RECORDS SHOWN: Begin

(** * Cloak: span processing and anonymization pipeline

    A shallow embedding of the span-processing core of Cloak
    (chunker, parallel dispatcher, validator, merger, redactor, replacer and
    the default replacement strategy), followed by the properties of the
    design specification stated and settled on that embedding.

    Conventions of the embedding
    - a Python [str] is a list of characters ([list ascii]); [len], slicing
      [s[a:b]] (with Python's treatment of negative and out-of-range bounds),
      [strip] and concatenation are written out on lists;
    - a Python [int] is a [Z]; list indices produced by the code itself are
      [nat];
    - a Python [float] is a binary64 [float];
    - a [dict] used as a map is a [gmap]; a [set] is a [gset];
    - an entity dictionary is the record [entity];
    - what depends on the interpreter's Unicode tables (character classes,
      case mappings) is the class [CharDb]; the ASCII tables are one instance;
    - the hidden state of the pseudo-random generators is an abstract world
      [W] stepped by [next_random]. *)

From Stdlib Require Import ZArith List String Ascii Lia Floats Sorted.
From stdpp Require Import gmap strings list pretty sorting.

Local Open Scope Z_scope.

(** ** Python strings *)

Abbreviation str := (list ascii).

(** A string literal of the source. *)
Definition py (s : string) : str := list_ascii_of_string s.

(** [len(s)] *)
Definition len (s : str) : Z := Z.of_nat (length s).

(** One bound of a slice, as [PySlice_AdjustIndices] resolves it against a
    sequence of length [n]: a negative bound counts from the end, and the
    result is clamped to [0..n]. *)
Definition slice_bound (n i : Z) : Z :=
  if i <? 0 then Z.max 0 (n + i) else Z.min i n.

(** [s[a:b]] *)
Definition slice (s : str) (a b : Z) : str :=
  let lo := slice_bound (len s) a in
  let hi := slice_bound (len s) b in
  take (Z.to_nat (hi - lo)) (drop (Z.to_nat lo) s).

(** [s[:b]] *)
Definition slice_to (s : str) (b : Z) : str := slice s 0 b.

(** [s[a:]] *)
Definition slice_from (s : str) (a : Z) : str := slice s a (len s).

(** [str(n)] for a non-negative integer. *)
Definition str_of_N (n : N) : str := py (pretty n).
Definition str_of_nat (n : nat) : str := str_of_N (N.of_nat n).

(** [needle in haystack] on strings. *)
Fixpoint is_prefix_of (p s : str) : bool :=
  match p, s with
  | [], _ => true
  | _ :: _, [] => false
  | a :: p', b :: s' => if decide (a = b) then is_prefix_of p' s' else false
  end.

Fixpoint contains (haystack needle : str) : bool :=
  is_prefix_of needle haystack ||
  match haystack with
  | [] => false
  | _ :: h' => contains h' needle
  end.

(** ** Python numbers *)

(** [sum(l)], and [min(l)] and [max(l)] of a non-empty list of integers. *)
Definition py_sum (l : list Z) : Z := foldl Z.add 0 l.

Definition py_min (l : list Z) : Z :=
  match l with
  | [] => 0
  | x :: l' => foldl Z.min x l'
  end.

Definition py_max (l : list Z) : Z :=
  match l with
  | [] => 0
  | x :: l' => foldl Z.max x l'
  end.

(** [int(s)] on a string of ASCII digits, which is what [str] gives of a
    non-negative integer; [None] is the [ValueError] on a string that is not
    a numeral. (The signs, underscores and surrounding whitespace that [int]
    also accepts do not occur in the strings the code converts.) *)
Definition digit_value (c : ascii) : option Z :=
  let n := Z.of_nat (nat_of_ascii c) in
  if (48 <=? n) && (n <=? 57) then Some (n - 48) else None.

Definition int (s : list ascii) : option Z :=
  if bool_decide (s = []) then None
  else foldl (λ acc c, a ← acc; d ← digit_value c; Some (10 * a + d))
             (Some 0) s.

(** [float(z)] for an integer of magnitude below [2^53], which converts
    exactly. *)
Definition float_of_Z (z : Z) : float :=
  if z <? 0 then (- of_uint63 (Uint63.of_Z (- z)))%float
  else of_uint63 (Uint63.of_Z z).

(** [a / b] on two such integers: the quotient of the conversions is the
    correctly rounded quotient. *)
Definition true_div (a b : Z) : float := (float_of_Z a / float_of_Z b)%float.

(** ** The character database

    [isspace] is the whitespace test shared by [str.strip], [str.split] and
    the regular expression classes [\s] and [\S]; the other fields are the
    per-character tests behind [str.isalpha], [str.isdecimal], [str.isdigit],
    [str.isnumeric], [str.isupper], [str.islower], and the string mappings
    [str.upper] and [str.lower]. *)

Class CharDb := {
  isspace : ascii → bool;
  isalpha : ascii → bool;
  isdecimal : ascii → bool;
  isdigit : ascii → bool;
  isnumeric : ascii → bool;
  isupper : ascii → bool;
  islower : ascii → bool;
  upper : str → str;
  lower : str → str
}.

(** The ASCII repertoire. *)
Module AsciiDb.

Definition code (c : ascii) : nat := nat_of_ascii c.

Definition between (lo hi : nat) (c : ascii) : bool :=
  (lo <=? code c)%nat && (code c <=? hi)%nat.

Definition space (c : ascii) : bool :=
  between 9 13 c || between 28 32 c.

Definition digit (c : ascii) : bool := between 48 57 c.
Definition upper_letter (c : ascii) : bool := between 65 90 c.
Definition lower_letter (c : ascii) : bool := between 97 122 c.
Definition letter (c : ascii) : bool := upper_letter c || lower_letter c.

Definition to_upper (c : ascii) : ascii :=
  if lower_letter c then ascii_of_nat (code c - 32) else c.

Definition to_lower (c : ascii) : ascii :=
  if upper_letter c then ascii_of_nat (code c + 32) else c.

#[export] Instance ascii_db : CharDb := {|
  isspace := space;
  isalpha := letter;
  isdecimal := digit;
  isdigit := digit;
  isnumeric := digit;
  isupper := upper_letter;
  islower := lower_letter;
  upper := map to_upper;
  lower := map to_lower
|}.

End AsciiDb.

Section StringMethods.
Context `{CharDb}.

(** [c.isalnum()] *)
Definition isalnum (c : ascii) : bool :=
  isalpha c || isdecimal c || isdigit c || isnumeric c.

(** [s.isdigit()], [s.isalpha()]: every character passes and there is at
    least one. *)
Definition str_isdigit (s : str) : bool :=
  forallb isdigit s && negb (bool_decide (s = [])).

Definition str_isalpha (s : str) : bool :=
  forallb isalpha s && negb (bool_decide (s = [])).

(** [s.lstrip()], [s.rstrip()], [s.strip()] *)
Fixpoint lstrip (s : str) : str :=
  match s with
  | [] => []
  | c :: s' => if isspace c then lstrip s' else s
  end.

RECORDS SHOWN: End

TO DO: Each entry shown above must be retyped word for word.

RESPONSE TO THIS TASK:
(** * Cloak: span processing and anonymization pipeline

    A shallow embedding of the span-processing core of Cloak
    (chunker, parallel dispatcher, validator, merger, redactor, replacer and
    the default replacement strategy), followed by the properties of the
    design specification stated and settled on that embedding.

    Conventions of the embedding
    - a Python [str] is a list of characters ([list ascii]); [len], slicing
      [s[a:b]] (with Python's treatment of negative and out-of-range bounds),
      [strip] and concatenation are written out on lists;
    - a Python [int] is a [Z]; list indices produced by the code itself are
      [nat];
    - a Python [float] is a binary64 [float];
    - a [dict] used as a map is a [gmap]; a [set] is a [gset];
    - an entity dictionary is the record [entity];
    - what depends on the interpreter's Unicode tables (character classes,
      case mappings) is the class [CharDb]; the ASCII tables are one instance;
    - the hidden state of the pseudo-random generators is an abstract world
      [W] stepped by [next_random]. *)

From Stdlib Require Import ZArith List String Ascii Lia Floats Sorted.
From stdpp Require Import gmap strings list pretty sorting.

Local Open Scope Z_scope.

(** ** Python strings *)

Abbreviation str := (list ascii).

(** A string literal of the source. *)
Definition py (s : string) : str := list_ascii_of_string s.

(** [len(s)] *)
Definition len (s : str) : Z := Z.of_nat (length s).

(** One bound of a slice, as [PySlice_AdjustIndices] resolves it against a
    sequence of length [n]: a negative bound counts from the end, and the
    result is clamped to [0..n]. *)
Definition slice_bound (n i : Z) : Z :=
  if i <? 0 then Z.max 0 (n + i) else Z.min i n.

(** [s[a:b]] *)
Definition slice (s : str) (a b : Z) : str :=
  let lo := slice_bound (len s) a in
  let hi := slice_bound (len s) b in
  take (Z.to_nat (hi - lo)) (drop (Z.to_nat lo) s).

(** [s[:b]] *)
Definition slice_to (s : str) (b : Z) : str := slice s 0 b.

(** [s[a:]] *)
Definition slice_from (s : str) (a : Z) : str := slice s a (len s).

(** [str(n)] for a non-negative integer. *)
Definition str_of_N (n : N) : str := py (pretty n).
Definition str_of_nat (n : nat) : str := str_of_N (N.of_nat n).

(** [needle in haystack] on strings. *)
Fixpoint is_prefix_of (p s : str) : bool :=
  match p, s with
  | [], _ => true
  | _ :: _, [] => false
  | a :: p', b :: s' => if decide (a = b) then is_prefix_of p' s' else false
  end.

Fixpoint contains (haystack needle : str) : bool :=
  is_prefix_of needle haystack ||
  match haystack with
  | [] => false
  | _ :: h' => contains h' needle
  end.

(** ** Python numbers *)

(** [sum(l)], and [min(l)] and [max(l)] of a non-empty list of integers. *)
Definition py_sum (l : list Z) : Z := foldl Z.add 0 l.

Definition py_min (l : list Z) : Z :=
  match l with
  | [] => 0
  | x :: l' => foldl Z.min x l'
  end.

Definition py_max (l : list Z) : Z :=
  match l with
  | [] => 0
  | x :: l' => foldl Z.max x l'
  end.

(** [int(s)] on a string of ASCII digits, which is what [str] gives of a
    non-negative integer; [None] is the [ValueError] on a string that is not
    a numeral. (The signs, underscores and surrounding whitespace that [int]
    also accepts do not occur in the strings the code converts.) *)
Definition digit_value (c : ascii) : option Z :=
  let n := Z.of_nat (nat_of_ascii c) in
  if (48 <=? n) && (n <=? 57) then Some (n - 48) else None.

Definition int (s : list ascii) : option Z :=
  if bool_decide (s = []) then None
  else foldl (λ acc c, a ← acc; d ← digit_value c; Some (10 * a + d))
             (Some 0) s.

(** [float(z)] for an integer of magnitude below [2^53], which converts
    exactly. *)
Definition float_of_Z (z : Z) : float :=
  if z <? 0 then (- of_uint63 (Uint63.of_Z (- z)))%float
  else of_uint63 (Uint63.of_Z z).

(** [a / b] on two such integers: the quotient of the conversions is the
    correctly rounded quotient. *)
Definition true_div (a b : Z) : float := (float_of_Z a / float_of_Z b)%float.

(** ** The character database

    [isspace] is the whitespace test shared by [str.strip], [str.split] and
    the regular expression classes [\s] and [\S]; the other fields are the
    per-character tests behind [str.isalpha], [str.isdecimal], [str.isdigit],
    [str.isnumeric], [str.isupper], [str.islower], and the string mappings
    [str.upper] and [str.lower]. *)

Class CharDb := {
  isspace : ascii → bool;
  isalpha : ascii → bool;
  isdecimal : ascii → bool;
  isdigit : ascii → bool;
  isnumeric : ascii → bool;
  isupper : ascii → bool;
  islower : ascii → bool;
  upper : str → str;
  lower : str → str
}.

(** The ASCII repertoire. *)
Module AsciiDb.

Definition code (c : ascii) : nat := nat_of_ascii c.

Definition between (lo hi : nat) (c : ascii) : bool :=
  (lo <=? code c)%nat && (code c <=? hi)%nat.

Definition space (c : ascii) : bool :=
  between 9 13 c || between 28 32 c.

Definition digit (c : ascii) : bool := between 48 57 c.
Definition upper_letter (c : ascii) : bool := between 65 90 c.
Definition lower_letter (c : ascii) : bool := between 97 122 c.
Definition letter (c : ascii) : bool := upper_letter c || lower_letter c.

Definition to_upper (c : ascii) : ascii :=
  if lower_letter c then ascii_of_nat (code c - 32) else c.

Definition to_lower (c : ascii) : ascii :=
  if upper_letter c then ascii_of_nat (code c + 32) else c.

#[export] Instance ascii_db : CharDb := {|
  isspace := space;
  isalpha := letter;
  isdecimal := digit;
  isdigit := digit;
  isnumeric := digit;
  isupper := upper_letter;
  islower := lower_letter;
  upper := map to_upper;
  lower := map to_lower
|}.

End AsciiDb.

Section StringMethods.
Context `{CharDb}.

(** [c.isalnum()] *)
Definition isalnum (c : ascii) : bool :=
  isalpha c || isdecimal c || isdigit c || isnumeric c.

(** [s.isdigit()], [s.isalpha()]: every character passes and there is at
    least one. *)
Definition str_isdigit (s : str) : bool :=
  forallb isdigit s && negb (bool_decide (s = [])).

Definition str_isalpha (s : str) : bool :=
  forallb isalpha s && negb (bool_decide (s = [])).

(** [s.lstrip()], [s.rstrip()], [s.strip()] *)
Fixpoint lstrip (s : str) : str :=
  match s with
  | [] => []
  | c :: s' => if isspace c then lstrip s' else s
  end.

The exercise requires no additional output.